## Exercise details:
Write only the number of lines below in which "ProcessStream" occurs.

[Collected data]

(* ===== verification/Session.v ===== *)
(** * Sessions of the AGC

    Every operation of the instance establishes or preserves the invariant
    [agc_ok]: [WebRtcAgc_Init], [WebRtcAgc_set_config], [WebRtcAgc_AddFarend],
    [WebRtcAgc_AddMic], [WebRtcAgc_VirtualMic] and [WebRtcAgc_Process]; a session
    is any sequence of them. *)
From S2P Require Import Prelude CInt Spl Vad GainTable Digital Instance Mic Analog.

(** ** Initialisation *)

(** Level ranges for which the fixed-point arithmetic of the controller is
    exact; the range is fixed in the adaptive digital mode. *)
Definition level_args_ok (mode lo hi : Z) : Prop :=
  i32 lo /\ i32 hi /\
  (mode = kAgcModeAdaptiveDigital \/ 0 <= lo /\ lo + 42 <= hi <= 104857).

Definition with_levels (lo hi top mo vol : Z) (s : LegacyAgc) : LegacyAgc :=
  s |> set_scale 0 |> set_minLevel lo |> set_maxAnalog hi
    |> set_maxLevel top |> set_maxInit top |> set_zeroCtrlMax hi
    |> set_lastInMicLevel 0 |> set_micVol vol |> set_micRef vol
    |> set_micGainIdx 127 |> set_minOutput mo.

(** The derived levels: a quarter of the range on top, four percent at the
    bottom. *)
Definition derived_levels (lo hi top mo vol : Z) : Prop :=
  0 <= lo /\ lo + 42 <= hi <= 104857 /\ lo <= vol <= hi /\
  hi <= top <= 131071 /\ 4 * (top - hi) <= hi - lo /\
  lo + 2 <= mo <= hi /\ 256 * (mo - lo) <= 10 * (top - lo).

(** Whatever scale is computed first, it ends up 0. *)
Lemma scale_reset v s :
  set_scale 0 (if scale (set_scale v s) <? 0 then set_scale 0 (set_scale v s)
               else set_scale v s) = set_scale 0 s.
Proof. by destruct s; destruct (_ <? 0). Qed.
(* ===== verification/AudioProcessing.v ===== *)
(** * Audio processing wrapper

    [AudioProcessingImpl] of [audio_processing_impl.{h,cc}], the object an
    application creates: it owns a [GainControlImpl] and splits blocks of 160
    samples (20 ms at 8 kHz) into the two frames of the AGC.  An abstract
    machine on the settings specifies the control interface; the class refines
    it, faults included. *)
From S2P Require Import Prelude CInt Spl Vad GainTable Digital Instance Mic Analog.
From S2P Require Import Session Contract GainControl.

(** ** The class *)

(** [AudioProcessing::Create]: the constructors and [Initialize(1, 8000)], which
    allocates no controller because the gain control is not enabled. *)
Definition Create (mem : option LegacyAgc) : res (heap * GainControlImpl) :=
  Initialize mem [] GainControlImpl_new 1 8000.

(** [AudioProcessing::Destory]. *)
Definition Destory (h : heap) (g : GainControlImpl) : res heap :=
  GainControlImpl_delete h g.

(** One pass of the loop of [ProcessStream] on the frame at offset [80 * i]. *)
Definition process_chunk (h : heap) (g : GainControlImpl) (data : list Z) (i : nat)
    : res (Z * heap * GainControlImpl * list Z) :=
  let off := (i * 80)%nat in
  '(error, h, audio) ← AnalyzeCaptureAudio h g (drop off data);
  let data := take off data ++ audio in
  if negb (error =? kNoError) then Ok (error, h, g, data) else
  '(error, h, g, audio) ← ProcessCaptureAudio h g (drop off data);
  Ok (error, h, g, take off data ++ audio).

Definition ProcessStream (h : heap) (g : GainControlImpl) (data : option (list Z))
    (num_frames : Z) : res (Z * heap * GainControlImpl * option (list Z)) :=
  match data with
  | None => Ok (kNullPointerError, h, g, None)
  | Some data =>
      if negb (num_frames =? 160) then Ok (kBadParameterError, h, g, Some data) else
      '(error, h, g, data) ← process_chunk h g data 0;
      if negb (error =? kNoError) then Ok (error, h, g, Some data) else
      '(error, h, g, data) ← process_chunk h g data 1;
      Ok (error, h, g, Some data)
  end.

(** ** The control interface as an abstract machine *)

Inductive call : Set :=
| CallEnable (enable : bool)
| CallMode (mode : Z)
| CallLimits (minimum maximum : Z)
| CallLevel (level : Z)
| CallTarget (level : Z)
| CallGain (gain : Z)
| CallLimiter (enable : bool).

Definition run_call (mem : option LegacyAgc) (h : heap) (g : GainControlImpl)
    (c : call) : res (Z * heap * GainControlImpl) :=
  match c with
  | CallEnable b => Enable mem h g b
  | CallMode m => set_mode mem h g m
  | CallLimits lo hi => set_analog_level_limits mem h g lo hi
  | CallLevel l => set_stream_analog_level h g l
  | CallTarget t => set_target_level_dbfs h g t
  | CallGain c => set_compression_gain_db h g c
  | CallLimiter b => enable_limiter h g b
  end.

(** What the getters report, and whether a controller has ever been created. *)
Record settings := Settings {
  st_enabled : bool;
  st_mode : Z;
  st_minimum : Z;
  st_maximum : Z;
  st_limiter : bool;
  st_target : Z;
  st_gain : Z;
  st_level : Z;
  st_controller : bool
}.

Definition settings_of (g : GainControlImpl) : settings :=
  Settings (enabled_ g) (mode_ g) (minimum_capture_level_ g)
    (maximum_capture_level_ g) (limiter_enabled_ g) (target_level_dbfs_ g)
    (compression_gain_db_ g) (analog_capture_level_ g)
    (bool_decide (is_Some (gain_controller_ g))).

(** The specification of a call: the code and the new settings, or [None] where
    the call needs a controller and there is none. *)
Definition spec_call (c : call) (st : settings) : option (Z * settings) :=
  let '(Settings e m lo hi li t ga l p) := st in
  match c with
  | CallEnable b => Some (kNoError, Settings b m lo hi li t ga l (p || b && negb e))
  | CallMode m' =>
      if (0 <=? m') && (m' <=? 2)
      then Some (kNoError, Settings e m' lo hi li t ga l (p || e))
      else Some (kBadParameterError, st)
  | CallLimits lo' hi' =>
      if (0 <=? lo') && (0 <=? hi') && (lo' <=? hi')
      then Some (kNoError, Settings e m lo' hi' li t ga l (p || e))
      else Some (kBadParameterError, st)
  | CallLevel l' =>
      if (lo <=? l') && (l' <=? hi)
      then Some (kNoError, Settings e m lo hi li t ga l' p)
      else Some (kBadParameterError, st)
  | CallTarget t' =>
      if (0 <=? t') && (t' <=? 31)
      then if p then Some (kNoError, Settings e m lo hi li t' ga l p) else None
      else Some (kBadParameterError, st)
  | CallGain ga' =>
      if (0 <=? ga') && (ga' <=? 90)
      then if p then Some (kNoError, Settings e m lo hi li t ga' l p) else None
      else Some (kBadParameterError, st)
  | CallLimiter b =>
      if p then Some (kNoError, Settings e m lo hi b t ga l p) else None
  end.

(** The calls the refinement covers: compression gains the digital AGC can apply
    without overflow, level ranges the analog control can work with, 32-bit
    levels; arguments the setters reject are always covered. *)
Definition legal_call (c : call) : Prop :=
  match c with
  | CallGain ga => ga <= 18 \/ 90 < ga
  | CallLimits lo hi => lo < 0 \/ hi < 0 \/ hi < lo \/ lo + 42 <= hi <= 104857
  | CallLevel l => i32 l
  | _ => True
  end.

(** Memory that [malloc] may return for an instance. *)
Definition memory_ok (mem : LegacyAgc) : Prop := length (filterState mem) = 8%nat.

(** ** Invariant *)

Record settings_ok (g : GainControlImpl) : Prop := {
  so_mode : 0 <= mode_ g <= 2;
  so_limits : 0 <= minimum_capture_level_ g /\
              minimum_capture_level_ g + 42 <= maximum_capture_level_ g <= 104857;
  so_target : 0 <= target_level_dbfs_ g <= 31;
  so_gain : 0 <= compression_gain_db_ g <= 18;
  so_level : i32 (analog_capture_level_ g);
  so_channels : num_proc_channels_ g = Some 1;
  so_rate : sample_rate_hz_ g = Some 8000
}.

(** The controller at address [a]: an instance that satisfies its invariant and,
    while the gain control is enabled, is in the mode and has the configuration
    of the settings. *)
Definition controller_ok (inv : Z -> LegacyAgc -> Prop) (n : Z) (h : heap)
    (g : GainControlImpl) (a : nat) : Prop :=
  exists s lvl, h !! a = Some (Some (MkController (Some s) (Some lvl))) /\
    inv n s /\ fs s = 8000 /\ i32 lvl /\
    (enabled_ g = true -> agcMode s = MapSetting (mode_ g) /\ usedConfig s = config_of g).

Definition world_ok (inv : Z -> LegacyAgc -> Prop) (n : Z) (h : heap)
    (g : GainControlImpl) : Prop :=
  settings_ok g /\
  match gain_controller_ g with
  | Some a => controller_ok inv n h g a
  | None => enabled_ g = false
  end.

(** * Lemmas *)

(** Settings that differ in the members an operation assigns. *)
Ltac settings_tac := match goal with H : settings_ok _ |- settings_ok _ =>
  destruct H; constructor; cbn; done || lia end.

Section wrapper.
Context (inv : Z -> LegacyAgc -> Prop) `{!AgcContract inv}.

Lemma config_of_ok g : settings_ok g -> config_ok (config_of g) /\
  c_compressionGaindB (config_of g) <= 18.
Proof.
  intros H. pose proof (so_target _ H). pose proof (so_gain _ H).
  unfold config_ok, config_of. cbn. rewrite !to_i16_id by (unfold i16; lia).
  destruct (limiter_enabled_ g); unfold kAgcFalse, kAgcTrue; lia.
Qed.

## Result of this task:
2